REQUIRED ACTION:
Find how many lines in the data below mention "Class". Give the number only.

INPUT DATA:
(* ===== verification/Umem.v ===== *)
(** * The user allocator, [umem.c]

    The storage allocator of user programs: a circular list of free blocks in
    address order, whose headers lie in the heap itself, searched from the place
    of the last operation and grown with [sbrk].  A program's memory is a map
    from its virtual addresses to bytes; a [Header] is sixteen bytes, the
    pointer [s.ptr] at offset 0 and the [uint] [s.size] at offset 8, and pointer
    arithmetic on headers counts in units of sixteen.  The address of the static
    header [base] is the linker's; [sbrk] is a system call and a parameter. *)

From S2P Require Import Prelude Memory.

(** The program's memory, [freep] and its break. *)
Record uheap := mkUheap { u_mem : memory; u_freep : Z; u_brk : Z }.
Definition set_u_mem (x : memory) (s : uheap) : uheap := mkUheap x (u_freep s) (u_brk s).
Definition set_u_freep (x : Z) (s : uheap) : uheap := mkUheap (u_mem s) x (u_brk s).
Definition set_u_brk (x : Z) (s : uheap) : uheap := mkUheap (u_mem s) (u_freep s) x.

Abbreviation U := (prog uheap).

Class UserEnv := { l_base : Z; sbrk : Z -> U Z }.

(** [sizeof(Header)], and the pointer -1. *)
Definition HDR : Z := 16.
Definition SBRK_FAILED : Z := 2 ^ 64 - 1.

(** [p->s.ptr], [p->s.size] and the assignments to them. *)
Definition h_ptr (m : memory) (p : Z) : Z := load64 m p.
Definition h_size (m : memory) (p : Z) : Z := load32 m (p + 8).
Definition put_ptr (p v : Z) : U unit := modify (fun s => set_u_mem (store64 (u_mem s) p v) s).
Definition put_size (p v : Z) : U unit := modify (fun s => set_u_mem (store32 (u_mem s) (p + 8) (u32 v)) s).
Definition get_ptr (p : Z) : U Z := gets (fun s => h_ptr (u_mem s) p).
Definition get_size (p : Z) : U Z := gets (fun s => h_size (u_mem s) p).

(** [p + n] on headers. *)
Definition hdr_add (p n : Z) : Z := u64 (p + HDR * n).

(** More steps than the ring can have members: each covers a header below the
    break. *)
Definition ring_fuel (s : uheap) : nat := S (Z.to_nat (u_brk s / HDR)).

(** The search of [free] for the place of [bp]: between two members of the
    ring, or at the end where the addresses wrap. *)
Definition free_here (m : memory) (bp p : Z) : bool :=
  let nx := h_ptr m p in
  ((p <? bp) && (bp <? nx)) || ((nx <=? p) && ((p <? bp) || (bp <? nx))).
Fixpoint free_search (fuel : nat) (m : memory) (bp p : Z) : option Z :=
  match fuel with
  | O => None
  | S fuel => if free_here m bp p then Some p else free_search fuel m bp (h_ptr m p)
  end.

Section umem.
  Context {E : UserEnv}.

(** Join the block [bp] to its upper neighbour, and [p] to [bp]. *)
Definition join_upper (bp p : Z) : U unit :=
  bsz ← get_size bp;
  nx ← get_ptr p;
  if hdr_add bp bsz =? nx then
    nsz ← get_size nx;
    put_size bp (bsz + nsz);;
    nnx ← get_ptr nx;
    put_ptr bp nnx
  else put_ptr bp nx.
Definition join_lower (bp p : Z) : U unit :=
  psz ← get_size p;
  if hdr_add p psz =? bp then
    bsz ← get_size bp;
    put_size p (psz + bsz);;
    bnx ← get_ptr bp;
    put_ptr p bnx
  else put_ptr p bp.

Definition free (ap : Z) : U unit :=
  let bp := u64 (ap - HDR) in
  p ← (s ← gets id;
       match free_search (ring_fuel s) (u_mem s) bp (u_freep s) with Some p => mret p | None => block end);
  join_upper bp p;;
  join_lower bp p;;
  modify (set_u_freep p).

(** [nu * sizeof(Header)] is computed in 64 bits and passed as an [int]. *)
Definition morecore (nu : Z) : U Z :=
  let nu := if nu <? 4096 then 4096 else nu in
  p ← sbrk (i32 (nu * HDR));
  if p =? SBRK_FAILED then mret 0 else
  let hp := p in
  put_size hp nu;;
  free (hdr_add hp 1);;
  gets u_freep.

(** The block [p], large enough, with [prevp] before it: all of it, or its end. *)
Definition carve (nunits prevp p : Z) : U Z :=
  size ← get_size p;
  p ← (if size =? nunits then
         nx ← get_ptr p;
         put_ptr prevp nx;;
         mret p
       else
         put_size p (size - nunits);;
         size ← get_size p;
         let p := hdr_add p size in
         put_size p nunits;;
         mret p);
  modify (set_u_freep prevp);;
  mret (hdr_add p 1).

(** The search of [malloc]; it goes round the ring at most twice, before and
    after [morecore]. *)
Fixpoint malloc_loop (fuel : nat) (nunits prevp p : Z) : U Z :=
  match fuel with
  | O => block
  | S fuel =>
      size ← get_size p;
      if nunits <=? size then carve nunits prevp p else
      fp ← gets u_freep;
      if p =? fp then
        p ← morecore nunits;
        if p =? 0 then mret 0 else
        nx ← get_ptr p;
        malloc_loop fuel nunits p nx
      else
        nx ← get_ptr p;
        malloc_loop fuel nunits p nx
  end.

Definition units (nbytes : Z) : Z := u32 ((nbytes + HDR - 1) / HDR + 1).

Definition malloc (nbytes : Z) : U Z :=
  let nunits := units nbytes in
  fp ← gets u_freep;
  prevp ← (if fp =? 0 then
             modify (set_u_freep l_base);;
             put_ptr l_base l_base;;
             put_size l_base 0;;
             mret l_base
           else mret fp);
  p ← get_ptr prevp;
  s ← gets id;
  malloc_loop (2 * ring_fuel s + 2) nunits prevp p.
End umem.

(** A system that grants memory up to a limit, as [sbrk] is documented. *)
Definition bounded_sbrk (limit n : Z) : U Z := fun s =>
  if (u_brk s + n <? 0) || (limit <? u_brk s + n) then Ok SBRK_FAILED s
  else Ok (u_brk s) (set_u_brk (u_brk s + n) s).

(** What [sbrk] promises to the allocator for a positive increment: it fails and
    changes nothing, or returns the old break, with the break moved and the
    memory below it kept.  A break is at most 4 GiB, as the kernel's [uint sz]. *)
Definition USER_TOP : Z := 2 ^ 32.
Class SbrkOk (E : UserEnv) : Prop := {
  sbrk_law n s :
    0 < n < 2 ^ 31 -> 0 <= u_brk s <= USER_TOP ->
    sbrk n s = Ok SBRK_FAILED s \/
    exists m', sbrk n s = Ok (u_brk s) (set_u_brk (u_brk s + n) (set_u_mem m' s)) /\
      u_brk s + n <= USER_TOP /\ forall x, x < u_brk s -> load8 m' x = load8 (u_mem s) x
}.

Lemma bounded_sbrk_ok base limit :
  limit <= USER_TOP -> SbrkOk {| l_base := base; sbrk := bounded_sbrk limit |}.
Proof.
  intros Hl. constructor. intros n s Hn Hs. cbn. unfold bounded_sbrk.
  destruct (Z.ltb_spec (u_brk s + n) 0); [lia|]. destruct (Z.ltb_spec limit (u_brk s + n)); cbn; [by left|right].
  exists (u_mem s). split; [by destruct s|]. split; [lia|done].
Qed.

RESPONSE BOX:
2